Oral traditions suggest that people have been aware of disruptive forces for all of history. We feel it in the school playground and in many personal relationships. It’s in the Bible and the classics that predate it. It’s visible in all cultures. Disruption theory as applied to business and government is only an extension of this causal individual behavior into complex systems. It’s possible that awareness of it might cause the behavior to change, or, put another way, that if you observe and understand the phenomenon, that knowledge could cause it to stop happening. But the systems involved are vast and learning curves are long. Enlightenment may take a few lifespans.

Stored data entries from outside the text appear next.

(** Connections are bounded by the permits, and one is turned away only when
    all are in use. *)
Theorem admission_bound max evs :
  0 <= max -> let a := snd (accept_rounds evs (mkAdmission max 0)) in
  0 <= conn_open a <= max /\ (fst (accept_round Accepted a) = Rejected <-> conn_open a = max).
Proof.
  intros Hm. assert (H : forall evs a, 0 <= conn_permits a -> 0 <= conn_open a -> conn_permits a + conn_open a = max ->
    let a' := snd (accept_rounds evs a) in 0 <= conn_permits a' /\ 0 <= conn_open a' /\ conn_permits a' + conn_open a' = max).
  { clear evs. induction evs as [|ev evs IH]; intros a Hp Ho Hs; [done|]. cbn [accept_rounds].
    destruct (accept_round_inv max ev a Hp Ho Hs) as (Hp' & Ho' & Hs'). destruct (accept_round ev a) as [o a1]. cbn [snd] in *.
    specialize (IH a1 Hp' Ho' Hs'). by destruct (accept_rounds evs a1). }
  specialize (H evs (mkAdmission max 0)). cbn [conn_permits conn_open] in H. specialize (H ltac:(lia) ltac:(lia) ltac:(lia)).
  cbv zeta in *. destruct H as (Hp & Ho & Hs). split; [lia|]. cbn [accept_round].
  destruct (Z.ltb_spec 0 (conn_permits (snd (accept_rounds evs (mkAdmission max 0))))); cbn [fst]; (split; [done || lia|]); intros; [lia|done].
Qed.

(** The listeners of the redirects are distinct, and their targets have a host
    and a port. *)
Theorem redirect_rules sections rules :
  parse_all sections = Ok rules ->
  NoDup (map rule_listen rules) /\ length rules = length sections /\
  Forall (fun r => exists host port n, rsplit_once Byte.x3a (rule_target r) = Some (host, port) /\ host <> [] /\ parse_u16 port = Some n /\ 0 <= n < u16_max) rules.
Proof.
  unfold parse_all. set (good r := exists host port n, rsplit_once Byte.x3a (rule_target r) = Some (host, port) /\ host <> [] /\ parse_u16 port = Some n /\ 0 <= n < u16_max).
  assert (H : forall sections acc, parse_all_loop sections acc = Ok rules -> NoDup (map rule_listen acc) -> Forall good acc ->
    NoDup (map rule_listen rules) /\ (length rules = length acc + length sections)%nat /\ Forall good rules).
  { clear sections. induction sections as [|sec sections IH]; intros acc; cbn [parse_all_loop].
    - intros [= ->] Hn Hg. split; [done|]. split; [cbn; lia|done].
    - intros (rule & Hr & H)%res_bind_Ok Hn Hg. destruct (existsb _ acc) eqn:He; [done|]. apply IH in H.
      + destruct H as (H1 & H2 & H3). split; [done|]. split; [|done]. rewrite H2, length_app. cbn. lia.
      + rewrite map_app. apply NoDup_app. split; [done|]. split; [|apply NoDup_singleton].
        intros l Hl ->%list_elem_of_singleton. apply list_elem_of_fmap in Hl as (r & Hl & Hin).
        assert (Ht : existsb (fun r => bool_decide (rule_listen r = rule_listen rule)) acc = true); [|congruence].
        apply existsb_exists. exists r. split; [by apply list_elem_of_In|]. by apply bool_decide_eq_true.
      + apply Forall_app. split; [done|]. constructor; [|done]. unfold RedirectRule_parse in Hr.
        apply res_bind_Ok in Hr as (listen & _ & Hr). apply res_bind_Ok in Hr as ([host port] & Hs%ok_or_Ok & Hr).
        case_bool_decide as Hh; [done|]. apply res_bind_Ok in Hr as (n & Hn'%ok_or_Ok & [= <-]).
        exists host, port, n. split; [done|]. split; [done|]. split; [done|]. by apply (parse_uint_range u16_max) in Hn'. }
  intros Hp. destruct (H sections [] Hp) as (H1 & H2 & H3); [constructor|constructor|]. done.
Qed.

(** *** Keys and tokens *)

Lemma fixed_32_round `{X : PqCrypto} `{B : Base64} {BL : Base64Laws B} k : zlen k = 32 ->
  decode_fixed_32 (b64_encode k) = Ok k.
Proof. intros Hk. unfold decode_fixed_32. rewrite b64_round. cbn. by rewrite Hk. Qed.

Lemma client_state_keys `{X : PqCrypto} `{B : Base64} `{BS : Base64Std} `{F : FstSet} `{N : NetTable} parse_url cfg st :
  client_build_state parse_url cfg = Ok st ->
  decode_fixed_32 (cl_public_key (ct_client cfg)) = Ok (st_server_public_key st) /\ st_auth_header st = str "Bearer " ++ ct_token cfg.
Proof.
  unfold client_build_state. intros ([] & _ & H)%res_bind_Ok. destruct (_ <? _); [done|]. destruct (_ =? 0); [done|].
  apply res_bind_Ok in H as (b & _ & H). apply res_bind_Ok in H as (pk & Hpk & H). apply res_bind_Ok in H as (u & _ & [= <-]).
  cbn. split; [|done]. unfold b64_to_public_key in Hpk. destruct (decode_fixed_32 _) as [k| |]; [|done..]. by injection Hpk as ->.
Qed.
Lemma ends_one s n q :
  queries_inv s -> quiet s -> 1 <= max_concurrent_queries opts < 65536 -> dq_queries s !! n = Some q ->
  leads 9 s (fun s' => ended s' n /\ quiet s').
Proof.
  intros Hi Hqu Hmax Hq. destruct (phase_cases (uq_phase q)) as [Hp|Hp]; [|by eapply started_ends; [lia|..]].
  destruct (decide (0 < dq_permits s)) as [Hpos|Hneg].
  { eapply (leads_mono 7); [lia| |apply (waiting_ends s n q); try done; lia]. done. }
  pose proof (qi_permits s Hi) as [? ?]. assert (Hne : size (in_flight s) <> 0%nat) by lia.
  apply map_size_ne_0_lookup in Hne as (m & qm & Hm). apply map_lookup_filter_Some in Hm as [Hm Hb]. cbn in Hb.
  eapply (leads_then 2 7); [by eapply (busy_ends s m qm)|]. intros s' Hi' [Hdom Hk] (_ & Hperm & Hqu').
  assert (exists q', dq_queries s' !! n = Some q') as [q' Hq'].
  { apply elem_of_dom. rewrite Hdom. apply elem_of_dom. by eexists. }
  destruct (phase_cases (uq_phase q')) as [Hp'|Hp']; [apply (waiting_ends s' n q'); try done; lia|by eapply started_ends; [lia|..]].
Qed.

Lemma ends_all l : forall s, queries_inv s -> quiet s -> 1 <= max_concurrent_queries opts < 65536 ->
  Forall (fun n => is_Some (dq_queries s !! n)) l -> leads (9 * length l) s (fun s' => Forall (ended s') l).
Proof.
  induction l as [|n l IH]; intros s Hi Hqu Hmax Hl; [by apply leads_here|]. apply Forall_cons_1 in Hl as [[q Hq] Hl].
  replace (9 * length (n :: l))%nat with (9 + 9 * length l)%nat by (cbn [length]; lia).
  eapply leads_then; [by eapply ends_one|]. intros s1 Hi1 Hk1 [Hn Hqu1].
  destruct (IH s1 Hi1 Hqu1 Hmax) as (evs & s2 & H1 & H2 & H3 & H4 & H5 & H6); cycle 1.
  - exists evs, s2. repeat (split; [done|]). constructor; [by eapply keeps_ended|done].
  - eapply Forall_impl; [exact Hl|]. intros m Hm%elem_of_dom. apply elem_of_dom. destruct Hk1 as [Hd _]. by rewrite Hd.
Qed.
(** [creatable]: the appender can be made in that directory. *)
Definition build_file_writer (creatable : bytes -> bool) (path : bytes) (max_backups : Z) : Res string FileWriter :=
  let directory := match path_parent path with Some [] | None => str "." | Some d => d end in
  let file_stem := default (str "httproxy") (file_stem path) in
  let file_extension := default DEFAULT_LOG_EXTENSION (extension path) in
  if creatable directory then Ok (mkWriter directory file_stem file_extension max_backups NON_BLOCKING_BUFFER_LINES) else Panic.

(** [EnvFilter]: the directives of the environment, if they parse, otherwise
    the configured level, otherwise [info]. *)
Definition log_filter (parses : bytes -> bool) (env : option bytes) (level : bytes) : bytes :=
  match env with
  | Some e => if parses e then e else if parses level then level else str "info"
  | None => if parses level then level else str "info"
  end.

(** The filter, and where lines go: a file, or the standard output in colour. *)
Definition init_tracing (parses creatable : bytes -> bool) (env : option bytes) (cfg : LogConfig)
    : Res string (bytes * option FileWriter) :=
  let filter := log_filter parses env (lg_level cfg) in
  match lg_file_path cfg with
  | Some path => let? w := build_file_writer creatable path (lg_max_backups cfg) in Ok (filter, Some w)
  | None => Ok (filter, None)
  end.

(** ** Actions *)

Inductive Action : Type :=
| Trace (filter : bytes) (writer : option FileWriter)
| BindTcp (addr : SocketAddr)
| RemoveSocket (path : bytes)
| BindUnix (path : bytes)
| SocketMode (mode : Z)
| StartJanitors
| AcceptRedirects (rule : RedirectRule)
| AcceptProxy (host_addr : bytes)
| ServeHttp (path : bytes)
| PrintToken (token : bytes)
| PrintKeys (private_key public_key : bytes).
Lemma struct_reads {A} deny known (fields : Table -> Res string A) R :
  (forall d t x, table_of d t -> fields t = Ok x -> R d x) -> reads (de_struct deny known fields) R.
Proof.
  intros H d x. unfold de_struct. intros (t & Ht%ok_or_Ok & Hx)%res_bind_Ok. apply res_bind_Ok in Hx as (_ & _ & Hx).
  eapply H; [|exact Hx]. intros k. unfold setting. by rewrite Ht.
Qed.

Lemma required_reads {A} k (de : doc -> Res string A) R d t x :
  table_of d t -> reads de R -> required k de t = Ok x -> set_to R d k x.
Proof.
  intros Ht Hr. unfold required, set_to. rewrite (Ht k). destruct (lookup_key (str k) t) as [s|]; [|done].
  intros H. exists s. split; [done|]. by apply Hr.
Qed.

Lemma defaulted_reads {A} k (de : doc -> Res string A) R v d t x :
  table_of d t -> reads de R -> defaulted k de v t = Ok x -> set_or R v d k x.
Proof.
  intros Ht Hr. unfold defaulted, set_or. rewrite (Ht k). destruct (lookup_key (str k) t); [apply Hr|by intros [= <-]].
Qed.

Lemma optional_reads {A} k (de : doc -> Res string A) R d t o :
  table_of d t -> reads de R -> optional k de t = Ok o -> set_opt R d k o.
Proof.
  intros Ht Hr. unfold optional, defaulted, de_option, set_opt. rewrite (Ht k).
  destruct (lookup_key (str k) t) as [s|]; [|by intros [= <-]].
  destruct (is_null s) eqn:Hn; [by intros [= <-] s' [= <-]|]. intros (x & Hx & [= <-])%res_bind_Ok. exists s.
  split; [done|]. split; [done|]. by apply Hr.
Qed.
Definition strip_port_handles_v4_and_v6 : bool :=
  forallb (fun '(addr, host) => assert_eq (strip_port (str addr)) (str host))
    [("162.159.192.1:500", "162.159.192.1"); ("162.159.192.1", "162.159.192.1"); ("[2606:4700::1]:500", "[2606:4700::1]");
     ("[2606:4700:103::2]", "[2606:4700:103::2]"); ("2606:4700:103::2", "2606:4700:103::2")]%string.

(** Pieces of 64 characters. *)
Fixpoint chunks (fuel : nat) (l : bytes) : list bytes :=
  match fuel, l with
  | S fuel, _ :: _ => ztake 64 l :: chunks fuel (zdrop 64 l)
  | _, _ => []
  end.

Definition endpoint_spki_accepts_pem_and_raw_base64 : bool :=
  unwrap (generate_device_key [zrep 32 (zb 7)]) (fun '(_, spki) =>
    let body := b64s_encode spki in
    let pem := str "-----BEGIN PUBLIC KEY-----" ++ [Byte.x0a] ++ concat (map (fun c => c ++ [Byte.x0a]) (chunks (length body) body)) ++
      str "-----END PUBLIC KEY-----" ++ [Byte.x0a] in
    unwrap (endpoint_spki body) (fun raw => unwrap (endpoint_spki pem) (fun of_pem => asserts
      [assert_eq raw spki; assert_eq of_pem spki]))).

Definition generated_key_roundtrips_through_credentials : bool :=
  unwrap (generate_device_key [zrep 32 (zb 7)]) (fun '(key, spki) =>
    unwrap_some (key_to_pkcs8 key) (fun der =>
    let creds := mkCreds (str "id") (str "token") (b64s_encode der) (b64s_encode spki) (str "172.16.0.2")
      (str "2606:4700:110:8a36::2") (str "162.159.192.1") [] in
    unwrap (signing_key creds) (fun restored =>
    unwrap (endpoint_spki (cr_endpoint_pub_key creds)) (fun pinned => asserts
      [assert_eq (key_public_der restored) (Some spki); assert_eq pinned spki])))).

Example register_tests_pass : asserts
  [time_string_matches_cloudflare_format; hex_encoding_is_lowercase_and_padded; strip_port_handles_v4_and_v6;
   endpoint_spki_accepts_pem_and_raw_base64; generated_key_roundtrips_through_credentials] = true.
Proof. vm_compute. reflexivity. Qed.
End register_tests.

Module masque_tests.

Definition spki_extraction_rejects_garbage : bool := asserts [is_none (extract_spki (str "not a certificate")); is_none (extract_spki [])].

Definition der_length_handles_long_form : bool := asserts
  [assert_eq (read_der_len (map zb [0x05])) (Some (5, 1));
   assert_eq (read_der_len (map zb [0x81; 0x80])) (Some (128, 2));
   assert_eq (read_der_len (map zb [0x82; 0x01; 0x00])) (Some (256, 3));
   assert_eq (read_der_len (map zb [0x85; 0; 0; 0; 0; 0])) None].

Example masque_tests_pass : asserts [spki_extraction_rejects_garbage; der_length_handles_long_form] = true.
Proof. vm_compute. reflexivity. Qed.
End masque_tests.

Module transport_tests.

(** The server echoes the header, with the answer's flags, and the rest; a
    query of [send] has an identifier drawn for it. *)
Definition udp_echo (query : bytes) : bytes := ztake 2 query ++ map zb [0x81; 0x80; 0; 0; 0; 0; 0; 0; 0; 0] ++ zdrop 12 query.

Here are questions which have been added based on reader feedback. Please feel free to suggest others in the comments.

Q16: Isn’t Disruption just evolution of business models?

Business models evolve, but if the evolution sustains an existing incumbent then it’s not a disruption. If an evolution is  adopted by an entrant who then proceeds to strip the assets and profits from an incumbent then it’s a disruptive change. The key question is why do some changes get adopted and not others.

Q18: What have been the major improvements in the theory since its introduction in 1997′s The Innovator’s Dilemma?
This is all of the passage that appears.